NAME

Parse::Marpa::Recognizer - A Marpa Recognizer Object

SYNOPSIS

    my $recce = new Parse::Marpa::Recognizer({
	grammar => $grammar,
    });

    my $fail_offset = $recce->text(\("2-0*3+1"));
    if ($fail_offset >= 0) {
       die("Parse failed at offset $fail_offset");
    }

my $recce2 = Parse::Marpa::Recognizer::new({grammar => $grammar});

my $op = $grammar->get_symbol("op");
my $number = $grammar->get_symbol("number");
$recce2->earleme([$number, 2, 1]);
$recce2->earleme([$op, "-", 1]);
$recce2->earleme([$number, 0, 1]);
$recce2->earleme([$op, "*", 1]);
$recce2->earleme([$number, 3, 1]);
$recce2->earleme([$op, "+", 1]);
$recce2->earleme([$number, 1, 1]);
$recce2->end_input();

DESCRIPTION

Marpa parsing takes place in three major phases: grammar creation, input recognition and parse evaluation. Once a grammar has rules and is precomputed, a recognizer can be created from it. The recognizer accepts input and can be used to create a Marpa evaluator object.

Tokens and Earlemes

Marpa allows ambiguous tokens. Several Marpa tokens can start at a single parsing location. Marpa tokens can be of various lengths. Marpa tokens can even overlap.

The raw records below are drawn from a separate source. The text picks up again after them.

(* ===== verification/PoolRoom.v ===== *)
(** * PersistMemoryPool: how many blocks fit

    [pool_room] counts the blocks of a slab size that still fit: allocation
    takes exactly one of them, and it fails exactly when there is none.  The
    interface [MallocRoom] says so to the clients of the allocator. *)

From stdpp Require Import base numbers list gmap.
From Stdlib Require Import ZArith Lia.
From S2P Require Import Prelude BitMap MemoryPool MemoryPoolInv MemoryPoolSpec MemoryPoolRecover MallocApi PoolProps.

Class MallocRoom (M : Type) `{!MallocApi M} `{!MallocLaws M} := {
  (** the blocks of a size that still fit *)
  m_room : M -> Z -> Z;
  m_room_law m n : m_wf m -> m_accepts m n ->
    match m_New m n with
    | Ret (m', _) => 0 < m_room m n /\ m_room m' n = m_room m n - 1
    | Err f => f = LogFatal /\ m_room m n = 0
    end
}.

Section Room.
Import MemoryPool.
Implicit Types (p : pool).

Lemma NewInternal_room p slab :
  pool_wf p -> 0 < slab <= 32767 -> is_Some (size_to_chunks_ p !! slab) ->
  match NewInternal p slab with
  | Ret (p', a) => allocated p p' a slab /\ 0 < pool_room p slab
  | Err f => f = LogFatal /\ pool_room p slab = 0
  end.
Proof.
  intros Hp Hs Hq. destruct (NewInternal_total p slab Hp Hs Hq) as [(p' & a & -> & Hal)|[-> Hex]].
  - split; [done|]. pose proof (pool_room_nonneg p' slab (al_wf _ _ _ _ Hal) Hs). rewrite (al_room _ _ _ _ Hal) in *. lia.
  - split; [done|]. by apply exhausted_room.
Qed.

(** [C10] The pool gives exactly the blocks that fit: a sequence of allocations
    of one slab size succeeds if and only if there is room for all of them, it
    uses up one place per block, and the first allocation without room is
    fatal. *)
Theorem new_n_exact k slab p :
  pool_wf p -> 0 < slab <= 32767 -> is_Some (size_to_chunks_ p !! slab) ->
  match new_n k slab p with
  | Ret (p', l) => pool_wf p' /\ length l = k /\ Z.of_nat k <= pool_room p slab /\
      pool_room p' slab = pool_room p slab - Z.of_nat k
  | Err f => f = LogFatal /\ pool_room p slab < Z.of_nat k
  end.
Proof.
  intros Hp Hs. revert p Hp. induction k as [|k IH]; intros p Hp Hq; cbn [new_n].
  { pose proof (pool_room_nonneg p slab Hp Hs). split_and!; (done || lia). }
  pose proof (NewInternal_room p slab Hp Hs Hq) as HN.
  destruct (NewInternal p slab) as [[p1 a]|f]; cbn [mbind outcome_bind]; [|destruct HN; split; [done|lia]].
  destruct HN as [[Hwf _ _ _ _ Hd Hr] Hpos]. specialize (IH p1 Hwf (Hd slab Hq)).
  destruct (new_n k slab p1) as [[p2 l]|f]; cbn [mbind outcome_bind].
  - destruct IH as (H1 & H2 & H3 & H4). cbn [length]. split_and!; (done || lia).
  - destruct IH. split; [done|lia].
Qed.

(** A pool on a new file: as many blocks as its chunks have slabs. *)
Lemma open_new_room F meta memory_size slabs q slab :
  open F meta false memory_size slabs = Ret q -> 0 <= memory_size ->
  pool_room q slab = memory_size / kChunkSize * per_chunk slab.
Proof.
  unfold open. intros H Hm. destruct (CHECK _); [|done]. cbn [mbind outcome_bind] in H. injection H as <-.
  assert (0 <= memory_size / kChunkSize) by (apply Z.div_pos; unfold kChunkSize; lia).
  unfold pool_room. cbn [chunks_]. rewrite (sumZ_const _ _ (per_chunk slab)).
  - rewrite !length_fmap, length_seqZ, Z2Nat.id by done. done.
  - intros c (c0 & -> & _)%list_elem_of_fmap. done.
Qed.

(** The bytes of the blocks are within the file. *)
Lemma new_room_bytes F meta memory_size slabs q slab :
  open F meta false memory_size slabs = Ret q -> 0 <= memory_size -> 0 < slab <= 32767 ->
  pool_room q slab * slab <= memory_size.
Proof.
  intros HO Hm Hs. rewrite (open_new_room _ _ _ _ _ _ HO Hm).
  destruct (per_chunk_bounds slab Hs) as (H1 & _ & H3). pose proof (hs_bounds (per_chunk slab) ltac:(lia)).
  assert (0 <= memory_size / kChunkSize) by (apply Z.div_pos; unfold kChunkSize; lia).
  pose proof (Z.mul_div_le memory_size kChunkSize ltac:(done)).
  transitivity (memory_size / kChunkSize * kChunkSize); [|lia].
  rewrite <- Z.mul_assoc. apply Z.mul_le_mono_nonneg_l; lia.
Qed.

(** ** The allocator interface *)

(** The slab for a request. *)
Definition slab_of (pf : bool) p (n : Z) : option Z :=
  if pf then Some n else lower_bound (allocated_slab_sizes_ p) (kMetaDataSize + n).

Definition request_room (pf : bool) p (n : Z) : Z :=
  match slab_of pf p n with Some s => pool_room p s | None => 0 end.

Lemma New_room (pf : bool) p n :
  good_pool pf p -> pool_accepts pf p n ->
  match New pf p n with
  | Ret (p', _) => 0 < request_room pf p n /\ request_room pf p' n = request_room pf p n - 1
  | Err f => f = LogFatal /\ request_room pf p n = 0
  end.
Proof.
  intros [Hp Hs _ _] Hacc. unfold request_room, slab_of, New, pool_accepts in *. destruct pf.
  - destruct (Hs n Hacc) as (Hr & _ & Hq). pose proof (NewInternal_room p n Hp Hr Hq) as HN.
    destruct (NewInternal p n) as [[p' a]|f]; [|done]. destruct HN as [Hal Hpos].
    by rewrite (al_room _ _ _ _ Hal).
  - destruct Hacc as [Hn (s0 & Hs0 & Hle)].
    destruct (lower_bound _ _) as [slab|] eqn:E; [|pose proof (lower_bound_None _ _ E s0 Hs0); lia].
    apply lower_bound_Some in E as Hin. destruct (Hs slab (proj1 Hin)) as (Hr & _ & Hq).
    pose proof (NewInternal_room p slab Hp Hr Hq) as HN.
    destruct (NewInternal p slab) as [[p' a]|f]; cbn [mbind outcome_bind]; [|done]. destruct HN as [Hal Hpos].
    cbn [allocated_slab_sizes_ with_meta]. rewrite (al_sizes _ _ _ _ Hal), E. split; [done|].
    exact (al_room _ _ _ _ Hal).
Qed.

#[export] Program Instance pool_malloc_room (pf : bool) : MallocRoom (pool_of pf) := {|
  m_room m n := request_room pf (the_pool pf m) n
|}.
Next Obligation.
  intros pf [p] n Hg Hacc. cbn in *. pose proof (New_room pf p n Hg Hacc) as HN.
  by destruct (New pf p n) as [[p' a]|f].
Qed.

(** ** Concrete pools *)

Lemma new_n_exact_witness :
  pool_room (empty_pool (3 * kChunkSize) [32000; 64]) 32000 = 192 /\
  match new_n 5 32000 (empty_pool (3 * kChunkSize) [32000; 64]) with
  | Ret (p', l) => pool_wf p' /\ length l = 5%nat /\ Z.of_nat 5 <= pool_room (empty_pool (3 * kChunkSize) [32000; 64]) 32000 /\
      pool_room p' 32000 = pool_room (empty_pool (3 * kChunkSize) [32000; 64]) 32000 - Z.of_nat 5
  | Err f => f = LogFatal /\ pool_room (empty_pool (3 * kChunkSize) [32000; 64]) 32000 < Z.of_nat 5
  end.
Proof.
  split; [by_eval|].
  destruct (empty_pool_ok (3 * kChunkSize) [32000; 64]) as (Hwf & _ & _ & Hd); [by vm_compute|by vm_compute|].
  apply (new_n_exact 5 32000 (empty_pool (3 * kChunkSize) [32000; 64])); [exact Hwf|lia|apply Hd; set_solver].
Defined.
End Room.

For most parsers, their idea of position is a location in a token stream. To deal with variable-length and overlapping tokens, Marpa needs a more flexible idea of location. This flexibility is provide by tracking parse position in earlemes, which are named in honor of Jay Earley, the inventor of the algorithm on which Marpa is based.

If you do your lexing with the text method, you will use a one-character-per-earleme model. That is, input will be treated as a string, and, each earleme will be a character location in that string. If you set up your terminals using MDL, Marpa assumes that you will be using the text method and one-character-per-earleme matching.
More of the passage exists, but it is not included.